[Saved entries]
- - -
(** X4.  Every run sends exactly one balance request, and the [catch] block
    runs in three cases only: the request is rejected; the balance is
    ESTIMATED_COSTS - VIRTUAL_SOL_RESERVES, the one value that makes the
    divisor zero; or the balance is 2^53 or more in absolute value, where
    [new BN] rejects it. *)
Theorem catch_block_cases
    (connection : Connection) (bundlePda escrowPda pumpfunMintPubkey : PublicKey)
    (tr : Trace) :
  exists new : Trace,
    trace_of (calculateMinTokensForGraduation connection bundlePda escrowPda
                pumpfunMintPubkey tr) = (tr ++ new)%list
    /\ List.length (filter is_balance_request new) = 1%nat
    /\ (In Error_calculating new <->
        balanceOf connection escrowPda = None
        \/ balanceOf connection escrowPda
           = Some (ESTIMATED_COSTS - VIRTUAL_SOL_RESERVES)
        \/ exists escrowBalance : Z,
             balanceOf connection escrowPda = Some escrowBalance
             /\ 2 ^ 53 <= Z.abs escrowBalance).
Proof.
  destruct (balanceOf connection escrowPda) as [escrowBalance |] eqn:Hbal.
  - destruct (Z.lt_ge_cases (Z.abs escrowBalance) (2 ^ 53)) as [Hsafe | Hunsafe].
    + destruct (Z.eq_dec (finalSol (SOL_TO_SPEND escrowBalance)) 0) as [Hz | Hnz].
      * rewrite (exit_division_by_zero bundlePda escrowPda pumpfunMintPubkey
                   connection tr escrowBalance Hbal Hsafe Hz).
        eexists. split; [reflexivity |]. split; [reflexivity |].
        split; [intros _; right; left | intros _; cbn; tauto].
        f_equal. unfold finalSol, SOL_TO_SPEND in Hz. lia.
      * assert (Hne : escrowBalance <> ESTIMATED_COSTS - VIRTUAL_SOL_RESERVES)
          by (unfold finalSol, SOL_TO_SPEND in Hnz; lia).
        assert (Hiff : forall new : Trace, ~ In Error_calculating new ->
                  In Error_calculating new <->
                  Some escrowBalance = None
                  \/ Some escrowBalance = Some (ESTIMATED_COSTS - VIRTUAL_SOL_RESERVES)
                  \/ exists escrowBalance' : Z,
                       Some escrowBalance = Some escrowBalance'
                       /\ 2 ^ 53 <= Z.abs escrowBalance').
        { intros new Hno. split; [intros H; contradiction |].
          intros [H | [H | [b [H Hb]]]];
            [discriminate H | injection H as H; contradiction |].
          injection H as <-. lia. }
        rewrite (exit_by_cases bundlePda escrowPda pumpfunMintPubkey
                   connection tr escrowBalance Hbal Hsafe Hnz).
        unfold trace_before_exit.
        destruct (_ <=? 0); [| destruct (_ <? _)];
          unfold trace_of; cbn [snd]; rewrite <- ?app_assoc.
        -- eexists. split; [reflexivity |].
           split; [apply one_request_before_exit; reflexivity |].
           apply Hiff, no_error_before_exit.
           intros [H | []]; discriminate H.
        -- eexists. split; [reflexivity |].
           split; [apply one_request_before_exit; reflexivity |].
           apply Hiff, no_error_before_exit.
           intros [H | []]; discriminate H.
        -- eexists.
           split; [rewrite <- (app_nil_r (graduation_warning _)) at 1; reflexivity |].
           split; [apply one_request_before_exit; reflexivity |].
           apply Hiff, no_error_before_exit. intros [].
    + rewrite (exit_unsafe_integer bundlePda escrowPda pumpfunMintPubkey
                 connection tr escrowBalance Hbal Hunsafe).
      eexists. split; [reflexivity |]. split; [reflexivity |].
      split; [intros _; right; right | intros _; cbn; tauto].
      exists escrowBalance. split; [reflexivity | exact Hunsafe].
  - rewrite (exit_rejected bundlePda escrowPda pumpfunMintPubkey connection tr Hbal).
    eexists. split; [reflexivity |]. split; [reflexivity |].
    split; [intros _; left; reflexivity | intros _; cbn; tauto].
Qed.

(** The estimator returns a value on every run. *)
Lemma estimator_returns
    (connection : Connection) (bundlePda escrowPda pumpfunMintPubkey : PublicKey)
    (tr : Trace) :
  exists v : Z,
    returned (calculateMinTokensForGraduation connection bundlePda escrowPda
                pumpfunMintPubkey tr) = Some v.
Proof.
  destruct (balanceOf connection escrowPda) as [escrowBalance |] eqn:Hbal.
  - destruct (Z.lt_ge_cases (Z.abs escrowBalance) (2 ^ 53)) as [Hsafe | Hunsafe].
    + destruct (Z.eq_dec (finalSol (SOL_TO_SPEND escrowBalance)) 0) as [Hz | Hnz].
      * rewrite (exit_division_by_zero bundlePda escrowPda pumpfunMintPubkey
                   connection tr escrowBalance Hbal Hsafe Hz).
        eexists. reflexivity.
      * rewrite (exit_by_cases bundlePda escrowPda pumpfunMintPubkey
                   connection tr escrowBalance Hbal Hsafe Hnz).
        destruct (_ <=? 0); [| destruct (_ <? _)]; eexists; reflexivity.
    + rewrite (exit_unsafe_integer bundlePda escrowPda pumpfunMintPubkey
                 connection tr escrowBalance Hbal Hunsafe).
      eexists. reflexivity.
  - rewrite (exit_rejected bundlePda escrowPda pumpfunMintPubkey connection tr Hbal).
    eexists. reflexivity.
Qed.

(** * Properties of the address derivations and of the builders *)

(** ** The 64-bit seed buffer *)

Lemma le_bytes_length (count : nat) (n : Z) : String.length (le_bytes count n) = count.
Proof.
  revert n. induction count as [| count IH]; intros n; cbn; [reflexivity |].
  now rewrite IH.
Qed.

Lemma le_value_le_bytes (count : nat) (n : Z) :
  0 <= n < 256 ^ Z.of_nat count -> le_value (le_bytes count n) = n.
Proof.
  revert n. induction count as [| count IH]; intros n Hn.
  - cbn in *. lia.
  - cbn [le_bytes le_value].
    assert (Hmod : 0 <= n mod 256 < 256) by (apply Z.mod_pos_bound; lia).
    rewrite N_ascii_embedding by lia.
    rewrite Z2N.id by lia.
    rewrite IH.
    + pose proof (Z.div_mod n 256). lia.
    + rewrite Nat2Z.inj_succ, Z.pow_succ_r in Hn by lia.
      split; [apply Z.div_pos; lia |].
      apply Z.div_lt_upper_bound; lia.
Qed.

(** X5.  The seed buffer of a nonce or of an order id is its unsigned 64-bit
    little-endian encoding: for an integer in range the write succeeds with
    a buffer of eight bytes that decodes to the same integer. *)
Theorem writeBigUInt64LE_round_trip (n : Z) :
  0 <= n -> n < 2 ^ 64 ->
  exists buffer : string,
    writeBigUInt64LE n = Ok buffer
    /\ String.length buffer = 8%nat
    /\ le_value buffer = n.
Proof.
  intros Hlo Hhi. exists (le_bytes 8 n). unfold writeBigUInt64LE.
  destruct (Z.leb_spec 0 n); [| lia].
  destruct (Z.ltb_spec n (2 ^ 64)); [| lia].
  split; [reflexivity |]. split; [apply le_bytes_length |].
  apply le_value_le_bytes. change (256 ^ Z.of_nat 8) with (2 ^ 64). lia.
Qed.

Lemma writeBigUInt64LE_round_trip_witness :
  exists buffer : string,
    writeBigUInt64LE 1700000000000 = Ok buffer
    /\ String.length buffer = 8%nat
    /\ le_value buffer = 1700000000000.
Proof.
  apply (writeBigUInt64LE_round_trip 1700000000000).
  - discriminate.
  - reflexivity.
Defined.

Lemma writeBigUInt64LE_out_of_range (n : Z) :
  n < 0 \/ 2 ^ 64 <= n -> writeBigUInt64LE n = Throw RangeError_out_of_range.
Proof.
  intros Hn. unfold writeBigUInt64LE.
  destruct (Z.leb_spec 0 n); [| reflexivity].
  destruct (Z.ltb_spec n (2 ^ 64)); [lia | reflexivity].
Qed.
- - -
> EXERCISE PROMPT:
Find the lines above that contain the string "tauto" and answer with how many there are, nothing else.

> EXERCISE ANSWER:
3